[Date Prev][Date Next][Thread Prev][Thread Next][Date Index][Thread Index]

case mappings

This page is part of the web mail archives of SRFI 75 from before July 7th, 2015. The new archives for SRFI 75 contain all messages, not just those from before July 7th, 2015.



I agree with Bear that case-mappings are poorly defined on single
codepoints.

Michael Sperber wrote:
> I don't quite understand what you're saying: the locale-independent
> case mappings in UnicodeData.txt always map a single scalar value to a
> single scalar value.  Sure it doesn't always do what your locale
> thinks (as you point out), but this case mapping doesn't require
> "multi-codepoint characters."

This isn't just a "locale-awareness" problem.  True, the mappings in
UnicodeData.txt are for simplicity only the 1-1 mappings, but
SpecialCasing.txt includes a large number of mappings that aren't 1-1
regardless of locale.  The Unicode concept of locale-independent
case-mapping includes these special cases.  Without handling these
cases, R6RS would be using an incomplete case mapping rule,
which is therefore not usable in the general sense.  I don't think anyone
wants 90% compatibility thrown into the core language.

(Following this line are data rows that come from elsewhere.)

(* ===== verification/MessageService.v ===== *)
(** * Messages and notifications (internal/services/message.go) *)
From S2P Require Import Prelude GoStrings GoErrors Models GoJson Db Prog Concrete UserStore Jwt.
From S2P Require Import MessageStore NotificationStore.
Local Open Scope mc_scope.

Definition maxPMBodyLength : Z := 10000.
Definition notifTypePM : string := "pm".

Definition maxPreview : nat := 80.
(** [preview] cuts after 80 bytes. *)
Definition preview (s : string) : string :=
  if (len s <=? Z.of_nat maxPreview)%Z then s else str_take maxPreview s +:+ "…".

Section service.
Context `{Postgres, Uuid}.

(** Send delivers a private message. *)
Definition Send (sender recipient : uuid) (body : string) : prog (result PrivateMessage.t) :=
  if N.eqb sender recipient then fail ErrInvalidInput else
  let body := TrimSpace body in
  if String.eqb body "" || (maxPMBodyLength <? RuneCountInString body)%Z
  then fail ErrInvalidInput else
  r <- UserStore.GetByID recipient ;;
  match r with
  | Err err => if errors_Is err store_ErrNotFound then fail ErrUserNotFound else fail err
  | Ok _ => MessageStore.Send (NewPrivateMessage.Mk sender recipient body)
  end.

(** Conversation returns the thread between two users, oldest first. *)
Definition Conversation (a b : uuid) (limit offset : Z)
    : prog (result (list PMConversation.t * Z)) := MessageStore.Conversation a b limit offset.

(** Inbox returns the latest message per conversation, newest first. *)
Definition Inbox (userID : uuid) (limit offset : Z)
    : prog (result (list PMConversation.t * Z)) := MessageStore.Inbox userID limit offset.

(** [store.ErrNotFound] becomes [ErrNotFound]. *)
Definition map_not_found (p : prog (result unit)) : prog (result unit) :=
  r <- p ;;
  match r with
  | Err err => if errors_Is err store_ErrNotFound then fail ErrNotFound else fail err
  | Ok _ => ret tt
  end.

(** MarkRead marks a message read for its recipient. *)
Definition MarkRead (id recipient : uuid) : prog (result unit) :=
  map_not_found (MessageStore.MarkRead id recipient).

(** UnreadCount returns the number of unread messages for the user. *)
Definition UnreadCount (userID : uuid) : prog (result Z) := MessageStore.CountUnread userID.

#[export] Instance map_not_found_safe J p : DbSafe J p -> DbSafe J (map_not_found p).
Proof. intros ?. unfold map_not_found. apply _. Qed.
#[export] Instance Send_safe a b t : DbSafe db_ok (Send a b t).
Proof. unfold Send. apply _. Qed.
#[export] Instance Conversation_safe J a b l o : DbSafe J (Conversation a b l o).
Proof. unfold Conversation. apply _. Qed.
#[export] Instance Inbox_safe J u l o : DbSafe J (Inbox u l o).
Proof. unfold Inbox. apply _. Qed.
#[export] Instance MarkRead_safe id u : DbSafe db_ok (MarkRead id u).
Proof. unfold MarkRead. apply _. Qed.
#[export] Instance UnreadCount_safe J u : DbSafe J (UnreadCount u).
Proof. unfold UnreadCount. apply _. Qed.

End service.

Module Notifications.
Section service.
Context `{Postgres, Uuid}.

(** The JSON object of a received message; [json.Marshal] writes a map's keys in order. *)
Definition pm_payload (msg : PrivateMessage.t) : json :=
  Marshal (JObject
    [("message_id", JString (uuid_String (PrivateMessage.ID msg)));
     ("preview", JString (preview (PrivateMessage.Body msg)));
     ("sender_id", JString (uuid_String (PrivateMessage.SenderID msg)))]).

(** OnPrivateMessage records a notification for a received PM and returns it. *)
Definition OnPrivateMessage (msg : PrivateMessage.t) : prog (result Notification.t) :=
  NotificationStore.Create
    (NewNotification.Mk (PrivateMessage.RecipientID msg) notifTypePM (Some (pm_payload msg))).

(** List returns the user's notifications, newest first. *)
Definition List (userID : uuid) (limit offset : Z) : prog (result (list Notification.t * Z)) :=
  NotificationStore.List userID limit offset.

(** MarkRead marks one notification as read. *)
Definition MarkRead (id userID : uuid) : prog (result unit) :=
  map_not_found (NotificationStore.MarkRead id userID).

(** MarkAllRead marks every notification of the user as read. *)
Definition MarkAllRead (userID : uuid) : prog (result unit) := NotificationStore.MarkAllRead userID.

(** UnreadCount returns the number of unread notifications for the user. *)
Definition UnreadCount (userID : uuid) : prog (result Z) := NotificationStore.CountUnread userID.

#[export] Instance OnPrivateMessage_safe m : DbSafe db_ok (OnPrivateMessage m).
Proof. unfold OnPrivateMessage. apply _. Qed.
#[export] Instance List_safe J u l o : DbSafe J (List u l o).
Proof. unfold List. apply _. Qed.
#[export] Instance MarkRead_safe id u : DbSafe db_ok (MarkRead id u).
Proof. unfold MarkRead. apply _. Qed.
#[export] Instance MarkAllRead_safe u : DbSafe db_ok (MarkAllRead u).
Proof. unfold MarkAllRead. apply _. Qed.
#[export] Instance UnreadCount_safe J u : DbSafe J (UnreadCount u).
Proof. unfold UnreadCount. apply _. Qed.

End service.
End Notifications.

(** ** Correctness *)

Section correctness.
Context `{Postgres, Uuid}.

(** C40: a private message can never be sent: whatever the caller, the recipient and the body, in
    every environment, [Send] answers an error and changes nothing, because the column list of
    its RETURNING clause names the alias [pm], which the INSERT does not introduce. *)
Theorem Send_never_succeeds e a b body w :
  (forall m, (run e (Send a b body) w).1 <> Ok m) /\ w_db (run e (Send a b body) w).2 = w_db w.
Proof.
  assert (Hs : forall msg w0, (forall m, (run e (MessageStore.Send msg) w0).1 <> Ok m) /\
    w_db (run e (MessageStore.Send msg) w0).2 = w_db w0).
  { intros msg w0. unfold MessageStore.Send. rewrite run_bind, run_exec. unfold exec_op.
    by destruct (env_fault e (w_tick w0)) as [[]|]. }
  unfold Send. destruct (N.eqb a b); [done|]. destruct (_ || _); [done|]. rewrite run_bind.
  pose proof (db_safe_reads (UserStore.GetByID b) _ e w) as Hw.
  destruct (run e (UserStore.GetByID b) w) as [[u|er] w1]; cbn in Hw.
  - rewrite <- Hw. apply Hs.
  - by destruct (errors_Is er store_ErrNotFound).
Qed.

(** What reading a message may change: the mark of one unread message of its recipient. *)
Definition read_by (id u : uuid) (d d' : database) : Prop :=
  exists m now, private_messages d !! id = Some m /\ PrivateMessage.RecipientID m = u /\
    PrivateMessage.ReadAt m = None /\
    d' = set_private_messages (<[id := MessageStore.with_read now m]> (private_messages d)) d.

(** Marking a message read, in any environment: only its recipient can, only while it is
    unread, and nothing but the mark changes; an acknowledged request made the mark, and a
    second one for the same message is answered [ErrNotFound] without effect. *)
Theorem MarkRead_spec e id u w r w' :
  run e (MarkRead id u) w = (r, w') ->
  (w_db w' = w_db w \/ read_by id u (w_db w) (w_db w')) /\
  (r = Ok tt -> read_by id u (w_db w) (w_db w')) /\
  (r = Ok tt -> no_faults e -> run e (MarkRead id u) w' = (Err ErrNotFound, tick w')).
Proof.
  assert (Hstmt : forall sv d n d', MessageStore.mark_read_stmt id u sv d = Ok (n, d') ->
    (n = 0%Z /\ d' = d) \/ (n = 1%Z /\ read_by id u d d')).
  { intros sv d n d'. unfold MessageStore.mark_read_stmt.
    destruct (private_messages d !! id) as [m|] eqn:Hm; [|intros [= <- <-]; by left].
    destruct (MessageStore.unread u m) eqn:Hu; intros [= <- <-]; [right|by left].
    apply andb_true_iff in Hu as [Hu%N.eqb_eq Hr]. split; [done|]. exists m, (sv_now sv).
    by destruct (PrivateMessage.ReadAt m). }
  assert (Hagain : forall d w1, no_faults e -> read_by id u d (w_db w1) ->
    run e (MarkRead id u) w1 = (Err ErrNotFound, tick w1)).
  { intros d w1 Hf (m & now & _ & _ & _ & Hd1). unfold MarkRead, map_not_found, MessageStore.MarkRead.
    rewrite run_bind, run_bindr, run_exec, exec_op_no_fault by apply Hf.
    unfold MessageStore.mark_read_stmt. rewrite Hd1. cbn. rewrite lookup_insert_eq.
    unfold MessageStore.unread. cbn. rewrite andb_false_r. cbn. by rewrite <- Hd1, set_db_tick. }
  unfold MarkRead at 1, map_not_found, MessageStore.MarkRead. rewrite run_bind, run_bindr, run_exec.
  destruct (exec_op _ e w) as [o w1] eqn:Ho.
  assert (Hw1 : w_db w1 = w_db w \/ read_by id u (w_db w) (w_db w1)).
  { pose proof (exec_op_db e (MessageStore.mark_read_stmt id u) w) as Hd. rewrite Ho in Hd.
    destruct Hd as [Hd|(n & d' & Hs & Hd)]; cbn in Hd; [by left|]. rewrite Hd.
    destruct (Hstmt _ _ _ _ Hs) as [[_ ->]|[_ ?]]; auto. }
  destruct o as [n|er].
  2: { destruct (errors_Is er store_ErrNotFound); cbn; intros [= <- <-]; by split. }
  apply exec_op_Ok in Ho as (d' & Hs & Hw). destruct (Hstmt _ _ _ _ Hs) as [[-> Hd]|[-> Hd]];
    cbn; intros [= <- <-]; (split; [done|]); [done|].
  assert (Hd1 : read_by id u (w_db w) (w_db w1)) by by rewrite Hw.
  split; [done|]. intros _ Hf. by eapply Hagain.
Qed.

End correctness.

Section notifications.
Context `{Postgres}.

(** Marking all notifications read: the user's unread count is then zero, every other user's
    count is what it was, and no notification is added or removed. *)
Theorem MarkAllRead_spec e u w :
  no_faults e ->
  let w' := (run e (Notifications.MarkAllRead u) w).2 in
  (run e (Notifications.MarkAllRead u) w).1 = Ok tt /\
  (run e (Notifications.UnreadCount u) w').1 = Ok 0%Z /\
  (forall v, v <> u ->
     (run e (Notifications.UnreadCount v) w').1 = (run e (Notifications.UnreadCount v) w).1) /\
  dom (notifications (w_db w')) = dom (notifications (w_db w)).
Proof.
  intros Hf w'. assert (Hw' : run e (Notifications.MarkAllRead u) w = (Ok tt,
    set_db (set_notifications
      ((fun n => if NotificationStore.unread u n
                 then NotificationStore.with_read (sv_now (server_at e w)) n else n)
       <$> notifications (w_db w)) (w_db w)) (tick w))).
  { unfold Notifications.MarkAllRead, NotificationStore.MarkAllRead.
    rewrite run_bindr, run_exec, exec_op_no_fault by apply Hf. done. }
  assert (Hc : forall v x, (run e (Notifications.UnreadCount v) x).1
                           = Ok (count (NotificationStore.unread v) (notifications (w_db x)))).
  { intros v x. unfold Notifications.UnreadCount, NotificationStore.CountUnread.
    by rewrite run_exec, exec_op_no_fault by apply Hf. }
  subst w'. rewrite Hw'. cbn [fst snd]. rewrite (Hc u). cbn [w_db set_db notifications set_notifications].
  split_and!; [done| | |apply dom_fmap_L].
  - f_equal. apply count_zero. intros k n. rewrite lookup_fmap_Some. intros (n0 & <- & _).
    destruct (NotificationStore.unread u n0) eqn:E; [apply andb_false_r|done].
  - intros v Hv. rewrite !Hc. f_equal. cbn [w_db set_db notifications set_notifications].
    apply count_fmap. intros n.
    unfold NotificationStore.unread, NotificationStore.of_user.
    destruct (N.eqb_spec (Notification.UserID n) u) as [Hn|]; [|done]. cbn [andb].
    destruct (Notification.ReadAt n) eqn:E; cbn; rewrite Hn; [by rewrite E|].
    by rewrite (proj2 (N.eqb_neq u v)) by congruence.
Qed.

End notifications.

(** ** Examples *)

(** A preview is cut at byte 80, in the middle of a character or not. *)
Lemma preview_cuts_rune :
  exists s, ValidString s = true /\ ValidString (preview s) = false.
Proof. exists ("a" +:+ "€€€€€€€€€€€€€€€€€€€€€€€€€€€€€€"). by vm_compute. Qed.

Definition one_message : world :=
  world_of (set_private_messages {[60%N := PrivateMessage.Mk 60%N alice bob "hi" None 5]} sample).

Lemma MarkRead_spec_witness :
  (run calm (MarkRead 60%N bob) one_message).1 = Ok tt /\
  read_by 60%N bob (w_db one_message) (w_db (run calm (MarkRead 60%N bob) one_message).2).
Proof.
  split; [by vm_compute|].
  destruct (MarkRead_spec calm 60%N bob one_message (run calm (MarkRead 60%N bob) one_message).1
    (run calm (MarkRead 60%N bob) one_message).2 (surjective_pairing _)) as (_ & H & _).
  apply H. by vm_compute.
Defined.

Definition two_notifications : world :=
  world_of (set_notifications
    {[70%N := Notification.Mk 70%N bob "pm" (JObject []) None 5;
      71%N := Notification.Mk 71%N alice "pm" (JObject []) None 5]} sample).

Lemma MarkAllRead_spec_witness :
  (run calm (Notifications.UnreadCount bob) two_notifications).1 = Ok 1%Z /\
  (run calm (Notifications.UnreadCount bob)
     (run calm (Notifications.MarkAllRead bob) two_notifications).2).1 = Ok 0%Z.
Proof.
  split; [by vm_compute|].
  destruct (MarkAllRead_spec calm bob two_notifications calm_no_faults) as (_ & H & _). exact H.
Defined.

Because the proper definition is so complicated and slow, yet there
are many uses of strict ASCII case mapping in computer languages
and protocols, I think it makes sense to define the core case-mapping
procedures as ASCII-specific.  Full linguistic case-handling should be
provided by specialized library procedures which optionally accept locale,
and only work at the string level, since single-char case-mappings are
ill-defined.

char-title-case? would then no longer be needed.

-- 
Alex